Ipswich family's pet dog baited with rat poison

CLOSE CALL: Maree Fazackerley with her dog Dora, who was the victim of a deliberate poisoning, and her son Luke, 22 months.
CLOSE CALL: Maree Fazackerley with her dog Dora, who was the victim of a deliberate poisoning, and her son Luke, 22 months. David Nielsen

WHAT kind of person would want to kill a loveable pet like Dora the golden retriever?

That is what Goodna mum Maree Fazackerley is asking herself after her beloved pet was deliberately fed poison-soaked bait.

The 31-year-old said she became concerned after Dora stopped eating and began vomiting and groaning a lot.
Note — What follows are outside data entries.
(* ===== verification/RefRetry.v ===== *)
(** * The reference engine: retries and crashes

    A write takes effect once: a crash before publication leaves the state as it
    was, and after publication every retry gets the first receipt and changes
    nothing, whatever was written in between. *)

From S2P Require Import Prelude.
From S2P Require Import Ordering.
From S2P Require Import Bytes.
From S2P Require Import Json.
From S2P Require Import Format.
From S2P Require Import RefModel.
From S2P Require Import RefEngine.
From S2P Require Import RefReads.
From S2P Require Import RefInvariant.
From S2P Require Import RefRuns.
From S2P Require Import RefHistory.

Section retry.
Context `{!RefCodec} `{!RefCodecLaws}.

(** The same write, sent again with another crash point. *)
Definition with_failpoint (f : Failpoint) (w : Write) : Write :=
  match w with
  | WObserve input _ => WObserve input f
  | WCommit transaction _ => WCommit transaction f
  | WCore transaction request => WCore transaction request
  end.

Lemma prepare_with_failpoint s w f : prepare s (with_failpoint f w) = prepare s w.
Proof. by destruct w. Qed.

(** What a prepared write left in the idempotency table. *)
Lemma prepare_receipt s w next receipt :
  prepare s w = Ok (inr (next, receipt)) →
  ∃ rd, write_digest w = Ok rd ∧ idempotency s !! write_key w = None ∧
    idempotency next = <[write_key w := MkIdempotencyRecord rd receipt]> (idempotency s) ∧
    cr_commit_seq receipt = head next ∧ head next = (head s + 1)%N ∧ cr_replayed receipt = false.
Proof.
  intros (draft & rd & request & event & class & owner & _ & Hd & Hnone & _ & _ & Hpub)%prepare_inv.
  exists rd. destruct Hpub. done.
Qed.

Lemma run_keeps_receipt s ws key ir : idempotency s !! key = Some ir → idempotency (run s ws) !! key = Some ir.
Proof.
  revert s; induction ws as [|w ws IH]; intros s Hk; [done|].
  change (run s (w :: ws)) with (run (run_write s w).1 ws). apply IH.
  destruct (run_write_cases s w) as [->|(receipt & Hp)]; [done|].
  apply prepare_receipt in Hp as (rd & _ & Hnone & -> & _). rewrite lookup_insert_ne; [done|]. intros <-. congruence.
Qed.

Lemma replay_found s key rd receipt :
  idempotency s !! key = Some (MkIdempotencyRecord rd receipt) →
  replay_or_conflict s key rd = Ok (Some (as_replay receipt)).
Proof. intros Hk. apply replay_or_conflict_Ok. by rewrite Hk. Qed.

(** The checks before the lookup do not depend on the state. *)
Lemma prepare_replay s s' w next receipt rd receipt' :
  prepare s w = Ok (inr (next, receipt)) → write_digest w = Ok rd →
  idempotency s' !! write_key w = Some (MkIdempotencyRecord rd receipt') →
  prepare s' w = Ok (inl (as_replay receipt')).
Proof.
  destruct w as [input f|txn f|txn request]; simpl; intros Hp Hd Hk; apply (replay_found _ _ rd) in Hk; unfold write_key in Hk.
  - unfold prepare_observation in *. res_inv. rewrite Hm. simpl. rewrite Hd. simpl. by rewrite Hk.
  - unfold prepare_commit in *. destruct (trim_is_empty _); [done|]. destruct (is_empty _); [done|].
    rewrite Hd. simpl. by rewrite Hk.
  - unfold prepare_core in *. destruct (is_empty _); [done|]. rewrite Hd. simpl. by rewrite Hk.
Qed.

(** Another request under a key that is taken is refused. *)
Lemma prepare_conflict s w ir :
  idempotency s !! write_key w = Some ir → write_digest w ≠ Ok (ir_request_digest ir) → ∃ e, prepare s w = Err e.
Proof.
  intros Hk Hd. assert (∀ rd, write_digest w = Ok rd → ∃ e, replay_or_conflict s (write_key w) rd = Err e) as Hc.
  { intros rd Hrd. unfold replay_or_conflict. rewrite Hk. rewrite bool_decide_eq_true_2 by congruence. eauto. }
  unfold write_key in Hc.
  destruct w as [input f|txn f|txn request]; simpl in *.
  - unfold prepare_observation. destruct (validate_observation input); simpl; [|eauto].
    destruct (operation_digest _ _) as [rd|]; simpl; [|eauto]. destruct (Hc rd) as [e ->]; eauto.
  - unfold prepare_commit. destruct (trim_is_empty _); [eauto|]. destruct (is_empty _); [eauto|].
    destruct (operation_digest _ _) as [rd|]; simpl; [|eauto]. destruct (Hc rd) as [e ->]; eauto.
  - unfold prepare_core. destruct (is_empty _); [eauto|].
    destruct (operation_digest _ _) as [rd|]; simpl; [|eauto]. destruct (Hc rd) as [e ->]; eauto.
Qed.

Lemma run_write_refused s w e : prepare s w = Err e → run_write s w = (s, Err e).
Proof. intros Hp. by rewrite run_write_eq, Hp. Qed.

Lemma prepare_replayed s w receipt : prepare s w = Ok (inl receipt) → cr_replayed receipt = true.
Proof.
  assert (∀ key rd r, replay_or_conflict s key rd = Ok (Some r) → cr_replayed r = true) as Hr.
  { intros key rd r. rewrite replay_or_conflict_Ok. destruct (idempotency s !! key); [|done]. by intros [_ [= ->]]. }
  assert (∀ base muts class key rd v, prepare_mutations s base muts class key rd v ≠ Ok (inl receipt)) as Hm.
  { intros * (? & ? & ? & ? & ? & ? & ? & _)%prepare_mutations_inv. done. }
  destruct w as [input f|txn f|txn request]; simpl; intros Hp.
  - unfold prepare_observation in Hp. apply result_bind_Ok in Hp as (_ & _ & Hp). apply result_bind_Ok in Hp as (rd & _ & Hp).
    apply result_bind_Ok in Hp as ([r|] & Hrep & Hp); [injection Hp as <-; by eapply Hr|].
    destruct (_ || _ || _); [done|]. unfold record_receipt in Hp. by res_inv.
  - unfold prepare_commit in Hp. destruct (trim_is_empty _); [done|]. destruct (is_empty _); [done|].
    apply result_bind_Ok in Hp as (rd & _ & Hp).
    apply result_bind_Ok in Hp as ([r|] & Hrep & Hp); [injection Hp as <-; by eapply Hr|by apply Hm in Hp].
  - unfold prepare_core in Hp. destruct (is_empty _); [done|]. apply result_bind_Ok in Hp as (rd & _ & Hp).
    apply result_bind_Ok in Hp as ([r|] & Hrep & Hp); [injection Hp as <-; by eapply Hr|by apply Hm in Hp].
Qed.

(** C5: A write either leaves the state exactly as it was and
    acknowledges nothing new, or it is published as the next commit, and then in
    every later state a retry, with whatever crash point, returns the first receipt
    and changes nothing, and a different request under its key is refused and
    changes nothing.  A write that crashes before publication is of the first kind. *)
Theorem writes_happen_once s w s' r :
  run_write s w = (s', r) →
  (s' = s ∧ ∀ receipt, r = Ok receipt → cr_replayed receipt = true) ∨
  ∃ receipt, failpoint_of w ≠ BeforePublish ∧ head s' = (head s + 1)%N ∧ cr_commit_seq receipt = head s' ∧
    (r = Ok receipt ∨ r = Err (InjectedCrash "after_publish")) ∧
    ∀ ws, let later := run s' ws in
      (∀ f, run_write later (with_failpoint f w) = (later, Ok (as_replay receipt))) ∧
      ∀ w', write_key w' = write_key w → write_digest w' ≠ write_digest w → ∃ e, run_write later w' = (later, Err e).
Proof.
  intros Hw. rewrite run_write_eq in Hw. unfold publish_prepared in Hw.
  destruct (prepare s w) as [[r0|[next receipt]]|e] eqn:Hp.
  - injection Hw as <- <-. left. split; [done|]. intros receipt [= <-]. by eapply prepare_replayed.
  - pose proof (prepare_receipt _ _ _ _ Hp) as (rd & Hd & _ & Hidem & Hseq & Hhead & Hrep).
    assert (next = s' → ∀ ws, let later := run s' ws in
      (∀ f, run_write later (with_failpoint f w) = (later, Ok (as_replay receipt))) ∧
      ∀ w', write_key w' = write_key w → write_digest w' ≠ write_digest w → ∃ e, run_write later w' = (later, Err e)) as Hlater.
    { intros <- ws later.
      assert (idempotency later !! write_key w = Some (MkIdempotencyRecord rd receipt)) as Hk.
      { apply run_keeps_receipt. rewrite Hidem. by rewrite lookup_insert_eq. }
      split.
      - intros f. rewrite run_write_eq, prepare_with_failpoint. by rewrite (prepare_replay _ _ _ _ _ _ _ Hp Hd Hk).
      - intros w' Hkey Hdig. rewrite <- Hkey in Hk. destruct (prepare_conflict _ _ _ Hk) as [e He]; [simpl; congruence|].
        exists e. by apply run_write_refused. }
    destruct (failpoint_of w); simpl in Hw; injection Hw as <- <-.
    + right. exists receipt. do 3 (split; [done|]). split; [by left|by apply Hlater].
    + by left.
    + right. exists receipt. do 3 (split; [done|]). split; [by right|by apply Hlater].
  - injection Hw as <- <-. by left.
Qed.
End retry.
When the six-year-old dog was rushed to the vet to have its stomach pumped, veterinarians discovered Dora had eaten a ball of mince stuffed with unidentifiable tablets.

More worrying was that the mince also contained traces of rat poison.

Ms Fazackerley said Dora had returned from the vet but was still in a seriously ill condition.

She believed her dog was fed the poisoned bait while in the back yard of her house.

"What kind of person would want to kill our family pet in such a cruel way?" she said.

"What frightens me even more is that my young children could have put the poisoned food in their mouth."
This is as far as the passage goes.